-- Given records follows --

(** X20.  A session ends 24 hours after the login however active the
    user is.  After [saveUserSession(u)] at time [t0], with somebody
    logged in, activity events that are never more than thirty minutes
    apart leave the stored expiry at [t0 + 24h]; the periodic check then
    logs the user out at any time from [t0 + 24h] on. *)
Theorem session_expires_despite_activity (user : User) (t0 now : Z)
    (times : list Z) (w0 : world) :
  storage_defined env = true ->
  is_Some (currentUser w0) ->
  steady t0 times = true ->
  t0 + session_lifetime <= now ->
  let w1 := snd (saveUserSession env t0 user w0) in
  let w2 := snd (activity times t0 w1) in
  w2 = w1
  /\ stored_session (localStorage w2)
     = Some {| session_user := user; issuedAt := t0;
               expiresAt := t0 + session_lifetime |}
  /\ fst (check_session now w2)
     = Return (ShowError "Your session has expired. Please log in again."
               :: logout_actions)
  /\ currentUser (snd (check_session now w2)) = None
  /\ stored_session (localStorage (snd (check_session now w2))) = None.
Proof.
  intros Hdefined [u Hu] Hsteady Hlate w1 w2. subst w1 w2.
  rewrite (activity_unchanged times t0 _ (or_introl Hsteady)). cbn [snd].
  rewrite (saveUserSession_reliable env t0 user w0 Hdefined). cbn [snd].
  assert (Hcur : currentUser (saved_world env t0 user w0) = Some u).
  { unfold saved_world. by destruct (activity_log w0). }
  destruct (session_saved_lookup env t0 user (localStorage w0)) as (_ & Hse & _).
  assert (Hexp : localStorage (saved_world env t0 user w0) !! "ipsms_session_expiry"
                 = Some (Number_toString (t0 + session_lifetime)))
    by (by rewrite saved_world_lookup).
  split; [done|]. split; [by apply stored_session_saved|].
  rewrite check_session_eq, Hcur, Hexp.
  rewrite truthy_toString.
  change (default "" (Some ?x)) with x. rewrite parseInt_toString.
  cbn [ge_num andb]. rewrite (proj2 (Z.leb_le _ _) Hlate).
  cbn [fst snd]. split_and!; try done.
  apply stored_session_cleared.
Qed.

End ReliableLaws.

(** ** Logging in *)

Section Login.
Context {S : Type} `{Storage S} `{JSON}.
Variable env : Env.

Lemma authenticateUser_existing (email name userType : string)
    (table : UserTable) (w : World S) (user : User) (others : list User) :
  useMockData table = true ->
  users table = user :: others ->
  authenticateUser email name userType table w
  = (Some (Existing user), table, with_users (currentUser w) (Some user) w).
Proof.
  intros Hmock Husers. unfold authenticateUser. by rewrite Hmock, Husers.
Qed.

(** X21.  Whoever logs in gets the first user of the table.  With the
    mock data on and a user table that is not empty, as the one the page
    starts with, [handleLogin] makes the first user of the table the
    current user of the page and of the API object, whatever email, name
    and user type were typed; it greets that user and shows the
    dashboard.  The table is not changed, so this holds for every later
    login too.  It does not depend on the medium: when
    [saveUserSession] fails the user is logged in all the same. *)
Theorem handleLogin_first_user (now : Z) (email name userType : string)
    (table : UserTable) (w : World S) (user : User) (others : list User) :
  useMockData table = true ->
  users table = user :: others ->
  exists w',
    handleLogin env now email name userType table w
    = ([PreventDefault; ShowLoading;
        ShowSuccess ("Welcome, " ++ template (full_name user) ++ "!");
        HideLoginScreen; ShowMainContent; UpdateLoginState user;
        ShowSection "dashboard"; HideLoading],
       table, w')
    /\ w' = snd (saveUserSession env now user (with_users (Some user) (Some user) w))
    /\ currentUser w' = Some user
    /\ api_currentUser w' = Some user
    /\ canVerifyReports (currentUser w') = canVerifyReports (Some user)
    /\ isAdminUser (currentUser w') = isAdminUser (Some user).
Proof.
  intros Hmock Husers. unfold handleLogin.
  rewrite (authenticateUser_existing _ _ _ _ _ user others Hmock Husers).
  cbn [as_user]. eexists. split; [reflexivity|].
  change (with_users (Some user)
            (api_currentUser (with_users (currentUser w) (Some user) w))
            (with_users (currentUser w) (Some user) w))
    with (with_users (Some user) (Some user) w).
  destruct (saveUserSession_users env now user
              (with_users (Some user) (Some user) w)) as (Hcur & Hapi).
  rewrite Hcur, Hapi. done.
Qed.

-- Given records concluded --

Task item
Return the lines above that include the string "None".

Written solution
  /\ currentUser (snd (check_session now w2)) = None
  /\ stored_session (localStorage (snd (check_session now w2))) = None.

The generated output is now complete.